My general plan was simple enough: use iMovie to get the video off the tape and convert it to QuickTime and then use the QTSS package to deliver the content via the web. I checked over my shoulder for any Acacia lawyers that might be lurking, saw none and got to work.

My first discovery was that mini-DV tapes apparently only dump their contents to computer in real-time—it took 45 minutes to move the “movie” from tape to my desktop. But that was fine. During the 45 minutes it took to get the content into iMovie, I read Apple’s online documentation and then activated and configured the QuickTime server. During the final “reel” I even managed to read a few pages in the online iMovie documentation to boot.

iMovie makes this a pretty simple process, particularly if your target is moving the content to a DVD or a QuickTime file. Simple, but as I proved more than once, not idiot-proof. My first revelation was that you have to encode video in a special way if you’re planning to stream it. Apple calls this “hinting” and I’d argue that’s the way they chose to document it as well.

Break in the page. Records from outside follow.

(* ===== verification/Timer.v ===== *)
(** * Timers (crates/inter_process_communication/src/timer.rs) and the kernel's
    use of them (kernel/src/sched.rs)

    [Timer] is one armed deadline and its target. [Sched] is the scheduler's
    timer state: the table of timers in slot order and the cached
    [EARLIEST_DEADLINE] that a tick compares before it takes any lock. *)

From S2P Require Import Prelude.
Local Open Scope Z_scope.

Module Timer.

Definition NEVER : Z := u64_max.

Inductive Arm (T : Type) := Pending | DueNow (target : T).
Arguments Pending {T}.
Arguments DueNow {T} target.

Record Timer (T : Type) := MkTimer { armed : option (Z * T) }.
Arguments MkTimer {T} armed.
Arguments armed {T} t : rename.

Section timer.
Context {T : Type}.
Implicit Types t : Timer T.

Definition new : Timer T := MkTimer None.

Definition arm (t : Timer T) (deadline : Z) (target : T) (now : Z) : Arm T * Timer T :=
  if deadline <=? now then (DueNow target, MkTimer None)
  else (Pending, MkTimer (Some (deadline, target))).

Definition cancel (t : Timer T) : bool * Timer T := (is_some (armed t), MkTimer None).

Definition expire (t : Timer T) (now : Z) : option T * Timer T :=
  match armed t with
  | Some (deadline, target) =>
      if deadline <=? now then (Some target, MkTimer None) else (None, t)
  | None => (None, t)
  end.

Definition deadline (t : Timer T) : Z := match armed t with Some (d, _) => d | None => NEVER end.

Definition is_armed (t : Timer T) : bool := is_some (armed t).

Definition lowered (cached d : Z) : Z := Z.min cached d.

Definition is_due (cached now : Z) : bool := cached <=? now.

(** The first expired timer of the sequence is disarmed and its target
    returned. *)
Fixpoint next_due (timers : list (Timer T)) (now : Z) : option T * list (Timer T) :=
  match timers with
  | [] => (None, [])
  | t :: rest =>
      match expire t now with
      | (Some target, t') => (Some target, t' :: rest)
      | (None, t') => let '(r, rest') := next_due rest now in (r, t' :: rest')
      end
  end.

Definition earliest (timers : list (Timer T)) : Z :=
  fold_left (fun e t => Z.min e (deadline t)) timers NEVER.
End timer.

(** ** The scheduler's timer service *)

(** [(notification, bits)]. *)
Abbreviation Target := (Z * Z)%type (only parsing).

Inductive AbiError := Gone.

(** The live timers by name, in slot order; the cached deadline; and which
    notification names resolve. *)
Record Sched := MkSched {
  timer_table : list (Z * Timer Target);
  EARLIEST_DEADLINE : Z;
  notification_live : Z -> bool }.

Definition timer_of (s : Sched) (id : Z) : option (Timer Target) :=
  snd <$> head (filter (fun p => p.1 = id) (timer_table s)).

(** A write through [timer_of]'s reference. *)
Definition set_timer (id : Z) (t : Timer Target) (l : list (Z * Timer Target)) :=
  (fun p => if p.1 =? id then (id, t) else p) <$> l.

(** The reply, the signals raised into notifications, and the new state. *)
Definition timer_arm (s : Sched) (id dl notification bits now : Z)
  : result AbiError unit * list Target * Sched :=
  if negb (notification_live s notification) then (Err Gone, [], s)
  else match timer_of s id with
  | None => (Err Gone, [], s)
  | Some t =>
      let '(a, t') := arm t dl (notification, bits) now in
      let table' := set_timer id t' (timer_table s) in
      match a with
      | Pending =>
          (Ok tt, [], MkSched table' (lowered (EARLIEST_DEADLINE s) dl) (notification_live s))
      | DueNow target => (Ok tt, [target], MkSched table' (EARLIEST_DEADLINE s) (notification_live s))
      end
  end.

Definition timer_cancel (s : Sched) (id : Z) : result AbiError bool * Sched :=
  match timer_of s id with
  | None => (Err Gone, s)
  | Some t =>
      let '(b, t') := cancel t in
      (Ok b, MkSched (set_timer id t' (timer_table s)) (EARLIEST_DEADLINE s) (notification_live s))
  end.

(** The [loop] of [expire_timers]: the targets fired, in order, and the timers
    left; [None] when the fuel is spent before the loop ends. *)
Fixpoint expire_loop (fuel : nat) (timers : list (Timer Target)) (now : Z)
  : option (list Target * list (Timer Target)) :=
  match fuel with
  | O => None
  | S fuel' =>
      match next_due timers now with
      | (None, timers') => Some ([], timers')
      | (Some target, timers') =>
          '(fired, timers'') ← expire_loop fuel' timers' now;
          Some (target :: fired, timers'')
      end
  end.

Definition expire_timers (s : Sched) (now : Z) : option (list Target * Sched) :=
  '(fired, timers') ← expire_loop (S (length (timer_table s))) (timer_table s).*2 now;
  Some (fired, MkSched (zip (timer_table s).*1 timers') (earliest timers') (notification_live s)).

(** The timer part of [on_tick]. *)
Definition on_tick (s : Sched) (now : Z) : option (list Target * Sched) :=
  if is_due (EARLIEST_DEADLINE s) now then expire_timers s now else Some ([], s).

(** ** Executions of the timer service *)

(** Retyping adds a disarmed timer under a fresh name, in whatever slot is
    free; a region's teardown drops timers; a notification may come or go. *)
Inductive timer_step : Sched -> Sched -> Prop :=
  | step_create s l1 l2 id :
      timer_table s = l1 ++ l2 -> id ∉ (timer_table s).*1 ->
      timer_step s (MkSched (l1 ++ (id, new) :: l2) (EARLIEST_DEADLINE s) (notification_live s))
  | step_arm s id dl n bits now : timer_step s (timer_arm s id dl n bits now).2
  | step_cancel s id : timer_step s (timer_cancel s id).2
  | step_tick s now fired s' : on_tick s now = Some (fired, s') -> timer_step s s'
  | step_reap s l' :
      l' `sublist_of` timer_table s ->
      timer_step s (MkSched l' (EARLIEST_DEADLINE s) (notification_live s))
  | step_notifications s live :
      timer_step s (MkSched (timer_table s) (EARLIEST_DEADLINE s) live).

Definition boot (live : Z -> bool) : Sched := MkSched [] NEVER live.

Definition reachable (s : Sched) : Prop := exists live, steps timer_step (boot live) s.

(** The cache is at most every armed deadline. *)
Definition cache_sound (s : Sched) : Prop :=
  Forall (fun p => forall d tgt, armed p.2 = Some (d, tgt) -> EARLIEST_DEADLINE s <= d) (timer_table s).

(** What a tick at [now] owes: the targets due, and the timers left. *)
Definition due {T} (now : Z) (t : Timer T) : option T :=
  '(d, target) ← armed t; if d <=? now then Some target else None.

Definition disarm_due {T} (now : Z) (t : Timer T) : Timer T :=
  if is_some (due now t) then new else t.

Section lemmas.
Context {T : Type}.
Implicit Types t : Timer T.

Lemma expire_due t now : expire t now = (due now t, disarm_due now t).
Proof.
  unfold expire, disarm_due, due. destruct (armed t) as [[d tgt]|]; [|done]. simpl.
  by destruct (d <=? now).
Qed.

Lemma due_new now : due now (@new T) = None.
Proof. done. Qed.

Lemma next_due_skip l1 l2 now :
  Forall (fun t => due now t = None) l1 ->
  next_due (l1 ++ l2) now = let '(r, l2') := next_due l2 now in (r, l1 ++ l2').
Proof.
  induction 1 as [|t l1 Ht _ IH]; simpl; [by destruct (next_due l2 now)|].
  rewrite expire_due, Ht. unfold disarm_due. rewrite Ht. simpl. rewrite IH.
  by destruct (next_due l2 now).
Qed.

Lemma earliest_from (l : list (Timer T)) e0 :
  let e := fold_left (fun e t => Z.min e (deadline t)) l e0 in
  e <= e0 /\ Forall (fun t => e <= deadline t) l.
Proof.
  revert e0. induction l as [|t l IH]; intros e0; simpl; [by split|].
  destruct (IH (Z.min e0 (deadline t))) as [H1 H2]. split; [lia|].
  constructor; [lia|done].
Qed.

Lemma earliest_le (l : list (Timer T)) t d tgt :
  t ∈ l -> armed t = Some (d, tgt) -> earliest l <= d.
Proof.
  intros Hin Ht. destruct (earliest_from l NEVER) as [_ Hall].
  rewrite Forall_forall in Hall. specialize (Hall t Hin). unfold deadline in Hall.
  by rewrite Ht in Hall.
Qed.
End lemmas.

Lemma expire_loop_spec l1 l2 now fuel :
  Forall (fun t => due now t = None) l1 -> (length l2 < fuel)%nat ->
  expire_loop fuel (l1 ++ l2) now = Some (omap (due now) l2, l1 ++ (disarm_due now <$> l2)).
Proof.
  revert l1 fuel. induction l2 as [|t l2 IH]; intros l1 [|fuel] Hl1 Hf; simpl in Hf; try lia.
  - simpl. by rewrite next_due_skip.
  - destruct (due now t) as [tgt|] eqn:Ht; cbn -[expire_loop]; rewrite ?Ht.
    + simpl. rewrite next_due_skip by done. simpl. rewrite expire_due, Ht. unfold disarm_due.
      rewrite Ht. simpl. rewrite cons_middle, app_assoc, IH; [|apply Forall_app; eauto|lia].
      simpl. by rewrite <- app_assoc.
    + replace (disarm_due now t) with t by (unfold disarm_due; by rewrite Ht).
      rewrite cons_middle, app_assoc, IH; [|apply Forall_app; eauto|lia].
      by rewrite <- app_assoc.
Qed.

(** The whole walk: every due target in slot order, every due timer disarmed. *)
Lemma expire_timers_spec s now :
  expire_timers s now =
  Some (omap (due now) (timer_table s).*2,
        MkSched (prod_map id (disarm_due now) <$> timer_table s)
                (earliest (disarm_due now <$> (timer_table s).*2)) (notification_live s)).
Proof.
  unfold expire_timers.
  pose proof (expire_loop_spec [] (timer_table s).*2 now (S (length (timer_table s)))) as Hloop.
  simpl app in Hloop. rewrite Hloop by (rewrite ?length_fmap; auto; lia).
  simpl. do 3 f_equal. clear. induction (timer_table s) as [|[i t] l IH]; [done|]. simpl. f_equal. exact IH.
Qed.

Lemma disarm_due_armed {T} now (t : Timer T) d tgt :
  armed (disarm_due now t) = Some (d, tgt) -> armed t = Some (d, tgt) /\ now < d.
Proof.
  unfold disarm_due, due. destruct (armed t) as [[d' tgt']|] eqn:Ht; simpl; [|congruence].
  destruct (Z.leb_spec d' now); simpl; [done|]. rewrite Ht. intros; simplify_eq. by split.
Qed.

(** When the cache says nothing is due, nothing is. *)
Lemma cache_sound_not_due s now :
  cache_sound s -> is_due (EARLIEST_DEADLINE s) now = false ->
  Forall (fun p => due now p.2 = None) (timer_table s).
Proof.
  unfold is_due. intros Hs Hnd. apply Z.leb_gt in Hnd. eapply Forall_impl; [exact Hs|].
  intros [i t] Ht. simpl in *. unfold due. destruct (armed t) as [[d tgt]|]; [|done].
  simpl. specialize (Ht d tgt eq_refl). by destruct (Z.leb_spec d now); [lia|].
Qed.

Lemma not_due_noop now (l : list (Z * Timer Target)) :
  Forall (fun p => due now p.2 = None) l ->
  omap (due now) l.*2 = [] /\ prod_map id (disarm_due now) <$> l = l.
Proof.
  induction 1 as [|[i t] l Ht _ [IH1 IH2]]; [done|]. simpl in *. rewrite Ht. split; [done|].
  unfold prod_map, disarm_due at 1. simpl. rewrite Ht. by f_equal.
Qed.

Lemma set_timer_elem id t p l : p ∈ set_timer id t l -> p ∈ l \/ p = (id, t).
Proof.
  unfold set_timer. rewrite list_elem_of_fmap. intros (q & -> & Hq).
  destruct (q.1 =? id); auto.
Qed.

Lemma timer_arm_sound s id dl n bits now :
  cache_sound s -> cache_sound (timer_arm s id dl n bits now).2.
Proof.
  intros Hs. unfold timer_arm. destruct (negb _); [done|].
  destruct (timer_of s id) as [t|]; [|done]. unfold arm.
  destruct (Z.leb_spec dl now); unfold cache_sound in *; rewrite Forall_forall in *; simpl;
    intros p Hp d tgt Hd; apply set_timer_elem in Hp as [Hp | ->]; simpl in *; simplify_eq.
  - by eapply Hs.
  - specialize (Hs p Hp d tgt Hd). unfold lowered. lia.
  - unfold lowered. lia.
Qed.

Lemma timer_step_sound s s' : cache_sound s -> timer_step s s' -> cache_sound s'.
Proof.
  intros Hs Hst.
  destruct Hst as [s l1 l2 id Heq Hid|s id dl n bits now|s id|s now fired s' Htick|s l' Hsub|s live].
  - unfold cache_sound in *. rewrite Heq in Hs. simpl. apply Forall_app in Hs as [H1 H2].
    apply Forall_app. split; [done|]. by constructor.
  - by apply timer_arm_sound.
  - unfold timer_cancel. destruct (timer_of s id); [|done]. simpl.
    unfold cache_sound in *. rewrite Forall_forall in *. intros p Hp d tgt Hd. simpl in *.
    apply set_timer_elem in Hp as [Hp | ->]; [by eapply Hs|done].
  - unfold on_tick in Htick. destruct (is_due _ _); [|by simplify_eq].
    rewrite expire_timers_spec in Htick. simplify_eq. unfold cache_sound. simpl.
    rewrite Forall_forall. intros p Hp d tgt Hd. eapply earliest_le; [|exact Hd].
    rewrite <- list_fmap_compose. apply list_elem_of_fmap in Hp as (q & -> & Hq).
    simpl. apply list_elem_of_fmap. by exists q.
  - unfold cache_sound in *. rewrite Forall_forall in *. simpl. intros p Hp. apply Hs.
    by eapply elem_of_sublist.
  - done.
Qed.

Lemma reachable_cache_sound s : reachable s -> cache_sound s.
Proof.
  intros [live Hst]. eapply steps_invariant; [exact timer_step_sound | exact Hst |]. constructor.
Qed.

(** C37: in every reachable state of the timer service, a tick returns and fires
    exactly the timers whose deadline has come, in slot order: the cached
    [EARLIEST_DEADLINE] never hides one. Each fired timer is disarmed, no other
    timer changes, and afterwards every armed deadline is in the future. *)
Theorem tick_fires_exactly_the_due s now :
  reachable s ->
  exists s',
    on_tick s now = Some (omap (due now) (timer_table s).*2, s') /\
    timer_table s' = (prod_map id (disarm_due now) <$> timer_table s) /\
    forall name t d tgt, (name, t) ∈ timer_table s' -> armed t = Some (d, tgt) -> now < d.
Proof.
  intros Hs%reachable_cache_sound. unfold on_tick.
  destruct (is_due _ now) eqn:Hdue.
  - rewrite expire_timers_spec. eexists. split_and!; [done|done|].
    simpl. intros name t d tgt Hin Ht. apply list_elem_of_fmap in Hin as ([n0 t0] & Heq & _).
    simplify_eq/=. apply (disarm_due_armed _ _ _ _ Ht).
  - pose proof (cache_sound_not_due s now Hs Hdue) as Hnone.
    destruct (not_due_noop now _ Hnone) as [-> ->]. exists s. split_and!; [done|done|].
    intros name t d tgt Hin Ht. rewrite Forall_forall in Hnone. specialize (Hnone _ Hin).
    unfold due in Hnone. simpl in Hnone. rewrite Ht in Hnone. simpl in Hnone.
    by destruct (Z.leb_spec d now).
Qed.

(** Two timers, one armed for 5 and one for 9; the tick at 7 fires the first. *)
Definition demo_sched : Sched :=
  (timer_arm (timer_arm (MkSched [(1, new); (2, new)] NEVER (fun _ => true)) 1 5 10 1 0).2 2 9 10 2 0).2.

Lemma demo_reachable : reachable demo_sched.
Proof.
  exists (fun _ => true). unfold demo_sched.
  eapply steps_step; [apply (step_create _ [] [] 1); [done | set_solver]|].
  eapply steps_step; [apply (step_create _ [(1, new)] [] 2); [done | set_solver]|].
  eapply steps_step; [apply step_arm|]. eapply steps_step; [apply step_arm|].
  apply steps_refl.
Qed.

Lemma tick_fires_exactly_the_due_witness :
  exists s', on_tick demo_sched 7 = Some ([(10, 1)], s').
Proof.
  destruct (tick_fires_exactly_the_due demo_sched 7 demo_reachable) as (s' & Hs' & _).
  exists s'. exact Hs'.
Defined.

End Timer.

I finally decided on MP4 output…and 30 minutes later, I had a video stream that looked really great but had no sound—an important part of any panel discussion. Turns out there was a tab I didn’t click to set the audio (for some reason it was defaulting to “no audio”).

My final attempt worked. Within iMovie I selected “Expert” share setting, then made these adjustments:

File format: MPEG-4 Improved
Data rate: 192 kbits/sec
Image Size: 320×240 QVGA
Frame Rate: 15
Key Frame: every 24 frames
Under the “Streaming” tab I selected:
Enable streaming, max packet size 1450, packet duration 100ms, optimize for server

That made a nice-looking video but wasn’t great for slow network users…so I also created a “web streaming” version using the iMovie web stream default setting, which ended up with 240×170, 12 fps, .mov file. You can view the larger one here:

rtsp://u2.gmu.edu/P2P.mp4

and the smaller one here:

rtsp://u2.gmu.edu/P2P.mov

Clearly, I still have a bit to learn about editing but it worked. I’m relying on another campus office to provide the same stream in Windows Media format (since they’re well equipped to offer Windows-based services).